(** X8. A render that returns nil leaves the surface in the line style of the
    configuration, whatever markers it drew in between: the colour in force
    is [LineColor] and the line width is [LineWidth]. *)
Theorem render_leaves_line_style (r : Renderer3D F) (figure : Figure F)
    (cfg : RenderConfig F) (ctx : ggContext F)
    (Hrun : RenderFigureWithConfig r (Some figure) cfg = Returned None ctx) :
  currentColor ctx
  = Some (cfg.(LineColor).(R), cfg.(LineColor).(G), cfg.(LineColor).(B))
  /\ currentLineWidth ctx = Some cfg.(LineWidth).
Proof.
  apply render_returned in Hrun as (_ & _ & ->).
  unfold currentColor, currentLineWidth, drawing.
  destruct (edges_set_no_style (map (ProjectPoint r) (Pontos figure)) (Linhas figure))
    as (Hcolor & Hwidth).
  split.
  - rewrite !colorAfter_app, (colorAfter_kept _ Hcolor).
    apply markers_end_in_line_color.
  - rewrite !lineWidthAfter_app, (lineWidthAfter_kept _ Hwidth).
    apply (lineWidthAfter_kept _ (markers_set_no_width r figure cfg)).
Qed.

End StyleAfterDrawing.

Section Grid.

Context {F : Type} {arith : Arith F}.
#[local] Open Scope list_scope.

Lemma wrapInt_small (z : Z) : (- 2 ^ 63 <= z <= maxInt)%Z -> wrapInt z = z.
Proof.
  unfold wrapInt, maxInt. intros H.
  rewrite Z.mod_small by lia. lia.
Qed.

(** A counting loop whose body only draws, below the point where the
    counter would wrap: it makes [n] rounds, at [x], [x + 50], ..., where
    [n] is the number of multiples of 50 from [x] on that lie below the
    limit, and it ends on any fuel above [n]. *)
Lemma forStep50_draws (limit : Z) (body : Z -> Draw F unit)
    (g : Z -> list (DrawOp F)) :
  (limit <= maxInt - 7)%Z ->
  (forall x ctx, body x ctx = Returned tt (ctx ++ g x)) ->
  forall (n : nat) (k : Z) (ctx : ggContext F) (fuel : nat),
    (0 <= k)%Z ->
    Z.to_nat ((limit - 50 * k + 49) / 50) = n ->
    (n < fuel)%nat ->
    forStep50 fuel (50 * k) limit body ctx =
      Some (Returned tt
              (ctx ++ flat_map g
                        (map (fun j => (50 * k + 50 * Z.of_nat j)%Z) (seq 0 n)))).
Proof.
  intros Hlimit Hbody. induction n as [|n IH]; intros k ctx fuel Hk Hn Hfuel.
  - destruct fuel as [|fuel]; [lia|]. cbn [forStep50].
    destruct (Z.ltb_spec (50 * k) limit) as [Hlt|Hge].
    + exfalso. assert (1 <= (limit - 50 * k + 49) / 50)%Z
        by (apply Z.div_le_lower_bound; lia). lia.
    + cbn. rewrite app_nil_r. reflexivity.
  - destruct fuel as [|fuel]; [lia|]. cbn [forStep50].
    destruct (Z.ltb_spec (50 * k) limit) as [Hlt|Hge].
    + rewrite Hbody.
      rewrite wrapInt_small by (unfold maxInt in *; lia).
      replace (50 * k + 50)%Z with (50 * (k + 1))%Z by lia.
      rewrite (IH (k + 1)%Z) by
        (try lia;
         replace (limit - 50 * (k + 1) + 49)%Z
           with ((limit - 50 * k + 49) + (-1) * 50)%Z by lia;
         rewrite Z.div_add by lia; lia).
      rewrite <- app_assoc. do 3 f_equal.
      rewrite <- cons_seq, <- seq_shift. cbn [map flat_map].
      rewrite List.map_map.
      f_equal; [f_equal; lia|].
      f_equal. apply map_ext. intros j. lia.
    + exfalso. assert ((limit - 50 * k + 49) / 50 <= 0)%Z
        by (apply Z.lt_succ_r, Z.div_lt_upper_bound; lia). lia.
Qed.

(** At the largest width the counter never reaches the limit: it is even
    and the limit is odd, before the wrap and after it. *)
Lemma forStep50_never_ends (body : Z -> Draw F unit) :
  (forall x ctx, exists ctx', body x ctx = Returned tt ctx') ->
  forall (fuel : nat) (x : Z) (ctx : ggContext F),
    Z.even x = true -> (- 2 ^ 63 <= x <= maxInt)%Z ->
    forStep50 fuel x maxInt body ctx = None.
Proof.
  intros Hbody. induction fuel as [|fuel IH]; intros x ctx Heven Hrange;
    [reflexivity|].
  cbn [forStep50].
  assert (Hne : x <> maxInt) by (intros ->; discriminate Heven).
  destruct (Z.ltb_spec x maxInt) as [Hlt|Hge]; [|lia].
  destruct (Hbody x ctx) as [ctx' ->].
  apply IH.
  - unfold wrapInt. rewrite Z.mod_eq by lia.
    rewrite !Z.even_sub, Z.even_add, Z.even_add, Z.even_mul, Heven. reflexivity.
  - unfold wrapInt, maxInt.
    pose proof (Z.mod_pos_bound (x + 50 + 2 ^ 63) (2 ^ 64) ltac:(lia)). lia.
Qed.

(** The positions of the grid lines: the multiples of 50 from 0 on that lie
    below the limit, each once. *)
Lemma gridPositions_spec (limit x : Z) :
  In x (gridPositions limit) <-> (0 <= x < limit)%Z /\ (x mod 50 = 0)%Z.
Proof.
  unfold gridPositions. rewrite in_map_iff. split.
  - intros (k & <- & Hk). apply in_seq in Hk.
    split; [|rewrite Z.mul_comm; apply Z_mod_mult].
    split; [lia|].
    assert (Hq : (Z.of_nat k < (limit + 49) / 50)%Z) by lia.
    assert (Z.of_nat k + 1 <= (limit + 49) / 50)%Z by lia.
    pose proof (Z.mul_div_le (limit + 49) 50 ltac:(lia)). lia.
  - intros ([H0 Hlim] & Hmod).
    exists (Z.to_nat (x / 50)). split.
    + rewrite Z2Nat.id by (apply Z.div_pos; lia).
      pose proof (Z.div_mod x 50 ltac:(lia)). lia.
    + apply in_seq. split; [lia|]. cbn [Nat.add].
      apply Z2Nat.inj_lt; [apply Z.div_pos; lia | apply Z.div_pos; lia |].
      pose proof (Z.div_mod x 50 ltac:(lia)) as Hx. rewrite Hmod in Hx.
      apply Z.div_lt_upper_bound; [lia|].
      apply Z.lt_le_trans with (m := (x + 50)%Z); [lia|].
      replace (x + 50)%Z with (50 * (x / 50 + 1))%Z by lia.
      apply Z.mul_le_mono_nonneg_l; [lia|].
      assert (Hdiv : (x / 50 < (limit + 49) / 50)%Z).
      { apply Z.div_lt_upper_bound; [lia|].
        pose proof (Z.mul_succ_div_gt (limit + 49) 50 ltac:(lia)). lia. }
      lia.
Qed.

Lemma gridPositions_NoDup (limit : Z) : List.NoDup (gridPositions limit).
Proof.
  unfold gridPositions. apply Finite.Injective_map_NoDup; [|apply seq_NoDup].
  intros j k Hjk. lia.
Qed.

Lemma AddGrid_ops (r : Renderer3D F) :
  (r.(width) <= maxInt - 7)%Z -> (r.(height) <= maxInt - 7)%Z ->
  forall fuel,
    (Z.to_nat ((r.(width) + 49) / 50) < fuel)%nat ->
    (Z.to_nat ((r.(height) + 49) / 50) < fuel)%nat ->
    AddGrid fuel r =
      Some (Returned tt
              (r.(context)
               ++ [SetRGB (lit (9 # 10)) (lit (9 # 10)) (lit (9 # 10));
                   SetLineWidth (lit (5 # 10))]
               ++ flat_map (verticalLine r) (gridPositions r.(width))
               ++ flat_map (horizontalLine r) (gridPositions r.(height))
               ++ [SetRGB (lit 0) (lit 0) (lit 0); SetLineWidth (lit 1)])).
Proof.
  intros Hwidth Hheight fuel Hfw Hfh. unfold AddGrid. rewrite !bind_call.
  unfold call at 1.
  change 0%Z with (50 * 0)%Z at 1.
  rewrite (forStep50_draws (width r) _ (verticalLine r) Hwidth)
    with (n := Z.to_nat ((width r + 49) / 50)); try lia.
  2:{ intros x ctx. rewrite !bind_call. unfold call, verticalLine.
      rewrite <- !app_assoc. reflexivity. }
  2:{ f_equal. f_equal. lia. }
  change 0%Z with (50 * 0)%Z at 1.
  rewrite (forStep50_draws (height r) _ (horizontalLine r) Hheight)
    with (n := Z.to_nat ((height r + 49) / 50)); try lia.
  2:{ intros y ctx. rewrite !bind_call. unfold call, horizontalLine.
      rewrite <- !app_assoc. reflexivity. }
  2:{ f_equal. f_equal. lia. }
  rewrite !bind_call. unfold call, gridPositions. cbn [Z.mul Z.add].
  rewrite <- !app_assoc. reflexivity.
Qed.

(** X9. On a renderer whose width and height are at most the largest
    multiple of 50 an [int] holds, the loops of [AddGrid] end and the calls
    it makes on the surface are: the light grey style, a vertical line from
    top to bottom at every multiple of 50 below the width, a horizontal line
    from left to right at every multiple of 50 below the height, and the
    style black, 1.0.  The multiples are those from 0 on, each once.  Beyond
    that size the counter wraps around: at the largest width the loop does
    not end. *)
Theorem AddGrid_draws_the_grid (r : Renderer3D F)
    (Hwidth : (r.(width) <= maxInt - 7)%Z)
    (Hheight : (r.(height) <= maxInt - 7)%Z) :
  (exists enough, forall fuel, (enough <= fuel)%nat ->
     AddGrid fuel r =
       Some (Returned tt
               (r.(context)
                ++ [SetRGB (lit (9 # 10)) (lit (9 # 10)) (lit (9 # 10));
                    SetLineWidth (lit (5 # 10))]
                ++ flat_map (fun x => [MoveTo (of_int x) (lit 0);
                                       LineTo (of_int x) (of_int r.(height)); Stroke])
                     (gridPositions r.(width))
                ++ flat_map (fun y => [MoveTo (lit 0) (of_int y);
                                       LineTo (of_int r.(width)) (of_int y); Stroke])
                     (gridPositions r.(height))
                ++ [SetRGB (lit 0) (lit 0) (lit 0); SetLineWidth (lit 1)])))
  /\ (forall limit x,
        In x (gridPositions limit) <-> (0 <= x < limit)%Z /\ (x mod 50 = 0)%Z)
  /\ (forall limit, List.NoDup (gridPositions limit))
  /\ (forall (wide : Renderer3D F) fuel,
        wide.(width) = maxInt -> AddGrid fuel wide = None).
Proof.
  split.
  { exists (S (Nat.max (Z.to_nat ((r.(width) + 49) / 50))
                       (Z.to_nat ((r.(height) + 49) / 50)))).
    intros fuel Hfuel. apply AddGrid_ops; try assumption; lia. }
  split; [apply gridPositions_spec|].
  split; [apply gridPositions_NoDup|].
  intros wide fuel Hwide. unfold AddGrid. rewrite !bind_call. unfold call at 1.
  rewrite Hwide, forStep50_never_ends; [reflexivity | | reflexivity | unfold maxInt; lia].
  intros x ctx. rewrite !bind_call. unfold call. eauto.
Qed.

(** X10. What [AddGrid] adds to a surface, on a renderer whose width and
    height are at most the largest multiple of 50 an [int] holds: as many
    strokes as there are multiples of 50 below the width and below the
    height, none when a dimension is not positive; and it leaves the surface
    in the style [New] starts with, black and 1.0, whatever was in force
    before. *)
Theorem AddGrid_strokes_and_style (r : Renderer3D F)
    (Hwidth : (r.(width) <= maxInt - 7)%Z)
    (Hheight : (r.(height) <= maxInt - 7)%Z) :
  exists ops enough,
    (forall fuel, (enough <= fuel)%nat ->
       AddGrid fuel r = Some (Returned tt (r.(context) ++ ops)))
    /\ countOp isStroke ops
       = (Z.to_nat ((r.(width) + 49) / 50) + Z.to_nat ((r.(height) + 49) / 50))%nat
    /\ currentColor (r.(context) ++ ops) = currentColor (New (F := F) 0 0).(context)
    /\ currentLineWidth (r.(context) ++ ops)
       = currentLineWidth (New (F := F) 0 0).(context).
Proof.
  eexists. exists (S (Nat.max (Z.to_nat ((r.(width) + 49) / 50))
                             (Z.to_nat ((r.(height) + 49) / 50)))).
  split; [intros fuel Hfuel; apply AddGrid_ops; try assumption; lia|].
  split; [|split].
  - rewrite !countOp_app.
    rewrite (countOp_flat_map _ _ 1), (countOp_flat_map _ _ 1);
      try (apply Forall_forall; intros; reflexivity).
    unfold gridPositions. rewrite !length_map, !length_seq. cbn. lia.
  - unfold currentColor. rewrite !app_assoc, colorAfter_app. reflexivity.
  - unfold currentLineWidth. rewrite !app_assoc, lineWidthAfter_app. reflexivity.
Qed.

End Grid.

(** X9 and X10 at the 800 x 600 renderer: 16 and 12 grid lines. *)
Lemma AddGrid_draws_the_grid_witness :
  (renderer800.(width) <= maxInt - 7)%Z /\ (renderer800.(height) <= maxInt - 7)%Z
  /\ exists enough, forall fuel, (enough <= fuel)%nat ->
       exists image, AddGrid fuel renderer800 = Some (Returned tt image).
Proof.
  assert (Hwidth : (renderer800.(width) <= maxInt - 7)%Z) by (vm_compute; discriminate).
  assert (Hheight : (renderer800.(height) <= maxInt - 7)%Z) by (vm_compute; discriminate).
  split; [exact Hwidth|]. split; [exact Hheight|].
  destruct (AddGrid_draws_the_grid renderer800 Hwidth Hheight) as [[enough Hrun] _].
  exists enough. intros fuel Hfuel. eexists. exact (Hrun fuel Hfuel).
Defined.

Lemma AddGrid_strokes_and_style_witness :
  (renderer800.(width) <= maxInt - 7)%Z /\ (renderer800.(height) <= maxInt - 7)%Z
  /\ exists ops enough,
       (forall fuel, (enough <= fuel)%nat ->
          AddGrid fuel renderer800
          = Some (Returned tt (renderer800.(context) ++ ops)%list))
       /\ countOp isStroke ops = 28%nat.
Proof.
  assert (Hwidth : (renderer800.(width) <= maxInt - 7)%Z) by (vm_compute; discriminate).
  assert (Hheight : (renderer800.(height) <= maxInt - 7)%Z) by (vm_compute; discriminate).
  split; [exact Hwidth|]. split; [exact Hheight|].
  destruct (AddGrid_strokes_and_style renderer800 Hwidth Hheight)
    as (ops & enough & Hrun & Hcount & _).
  exists ops, enough. split; [exact Hrun | exact Hcount].
Defined.

Section Pipeline.

Context {F : Type} {arith : Arith F} {lib : Strings}.
#[local] Open Scope list_scope.

Variable ReadFile : string -> string * option error.
Variable Unmarshal : string -> Figure F * option error.
Variable NewContext : Z -> Z -> bool.
Variable SavePNG : ggContext F -> string -> option error.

● ● ●

▶ _What is being asked_: From the entries above, write out only the lines starting at the line that holds "pose proof (Z.div_mod x 50 ltac:(lia)) as" and ending at the line that holds "SetLineWidth (lit 1)])).", keeping both and matching them exactly.

▶ _The answer_:
      pose proof (Z.div_mod x 50 ltac:(lia)) as Hx. rewrite Hmod in Hx.
      apply Z.div_lt_upper_bound; [lia|].
      apply Z.lt_le_trans with (m := (x + 50)%Z); [lia|].
      replace (x + 50)%Z with (50 * (x / 50 + 1))%Z by lia.
      apply Z.mul_le_mono_nonneg_l; [lia|].
      assert (Hdiv : (x / 50 < (limit + 49) / 50)%Z).
      { apply Z.div_lt_upper_bound; [lia|].
        pose proof (Z.mul_succ_div_gt (limit + 49) 50 ltac:(lia)). lia. }
      lia.
Qed.

Lemma gridPositions_NoDup (limit : Z) : List.NoDup (gridPositions limit).
Proof.
  unfold gridPositions. apply Finite.Injective_map_NoDup; [|apply seq_NoDup].
  intros j k Hjk. lia.
Qed.

Lemma AddGrid_ops (r : Renderer3D F) :
  (r.(width) <= maxInt - 7)%Z -> (r.(height) <= maxInt - 7)%Z ->
  forall fuel,
    (Z.to_nat ((r.(width) + 49) / 50) < fuel)%nat ->
    (Z.to_nat ((r.(height) + 49) / 50) < fuel)%nat ->
    AddGrid fuel r =
      Some (Returned tt
              (r.(context)
               ++ [SetRGB (lit (9 # 10)) (lit (9 # 10)) (lit (9 # 10));
                   SetLineWidth (lit (5 # 10))]
               ++ flat_map (verticalLine r) (gridPositions r.(width))
               ++ flat_map (horizontalLine r) (gridPositions r.(height))
               ++ [SetRGB (lit 0) (lit 0) (lit 0); SetLineWidth (lit 1)])).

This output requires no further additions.